* _Task statement_: Please return the full listing. Every line must match exactly.

################

(* ===== verification/Resql.v ===== *)
(** * The client library (cresql/resql.c)

    A client builds a request in its buffer [req], sends it to the node it is connected to,
    reconnects and sends it again until a response arrives or the time is over, and reads the
    results out of the response.  The library has its own copies of the buffers, strings and
    URIs of lib/sc, with the same code: the definitions of [Buf], [Str] and [Uri] are used
    for them.  An allocation that fails makes a buffer invalid just as its limit does.

    The network, the clock and the address resolution are operations on a state of the
    environment; [None] is the result of a call that does not return or whose behaviour is
    undefined. *)

From Stdlib Require Import ZArith Lia.
From Stdlib Require Import Strings.Byte.
From stdpp Require Import base list numbers gmap strings.
From S2P Require Import Prelude Str Uri Buf Msg Sql Exec.

Inductive resql_rc :=
| RESQL_OK | RESQL_ERROR | RESQL_SQL_ERROR | RESQL_CONFIG_ERROR | RESQL_OOM
| RESQL_DONE | RESQL_PARTIAL | RESQL_INVALID | RESQL_FATAL.

#[export] Instance resql_rc_eq_dec : EqDecision resql_rc.
Proof. solve_decision. Defined.

(** ** Results *)

(** The type of a column selects the member of the union; [None] is a null pointer, and
    [RESQL_UNSET] a column that no row was read into. *)
Inductive cell :=
| RESQL_INTEGER (intval : Z)
| RESQL_FLOAT (floatval : Z)
| RESQL_TEXT (text : option (list byte))
| RESQL_BLOB (blob : option (list byte))
| RESQL_NULL
| RESQL_UNSET.

Record resql_column := mk_column { c_name : option (list byte); c_len : Z; c_val : cell }.

(** [row] has [column_cap] columns. *)
Record resql_result := mk_result {
  rs_next_result : Z;
  rs_changes : Z;
  rs_last_row_id : Z;
  rs_row_count : Z;
  rs_remaining_rows : Z;
  rs_row_pos : Z;
  rs_column_count : Z;
  rs_buf : sc_buf;
  rs_row : list resql_column;
  rs_column_cap : Z
}.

################

* _Your solution_:
(* ===== verification/Resql.v ===== *)
(** * The client library (cresql/resql.c)

    A client builds a request in its buffer [req], sends it to the node it is connected to,
    reconnects and sends it again until a response arrives or the time is over, and reads the
    results out of the response.  The library has its own copies of the buffers, strings and
    URIs of lib/sc, with the same code: the definitions of [Buf], [Str] and [Uri] are used
    for them.  An allocation that fails makes a buffer invalid just as its limit does.

    The network, the clock and the address resolution are operations on a state of the
    environment; [None] is the result of a call that does not return or whose behaviour is
    undefined. *)

From Stdlib Require Import ZArith Lia.
From Stdlib Require Import Strings.Byte.
From stdpp Require Import base list numbers gmap strings.
From S2P Require Import Prelude Str Uri Buf Msg Sql Exec.

Inductive resql_rc :=
| RESQL_OK | RESQL_ERROR | RESQL_SQL_ERROR | RESQL_CONFIG_ERROR | RESQL_OOM
| RESQL_DONE | RESQL_PARTIAL | RESQL_INVALID | RESQL_FATAL.

#[export] Instance resql_rc_eq_dec : EqDecision resql_rc.
Proof. solve_decision. Defined.

(** ** Results *)

(** The type of a column selects the member of the union; [None] is a null pointer, and
    [RESQL_UNSET] a column that no row was read into. *)
Inductive cell :=
| RESQL_INTEGER (intval : Z)
| RESQL_FLOAT (floatval : Z)
| RESQL_TEXT (text : option (list byte))
| RESQL_BLOB (blob : option (list byte))
| RESQL_NULL
| RESQL_UNSET.

Record resql_column := mk_column { c_name : option (list byte); c_len : Z; c_val : cell }.

(** [row] has [column_cap] columns. *)
Record resql_result := mk_result {
  rs_next_result : Z;
  rs_changes : Z;
  rs_last_row_id : Z;
  rs_row_count : Z;
  rs_remaining_rows : Z;
  rs_row_pos : Z;
  rs_column_count : Z;
  rs_buf : sc_buf;
  rs_row : list resql_column;
  rs_column_cap : Z
}.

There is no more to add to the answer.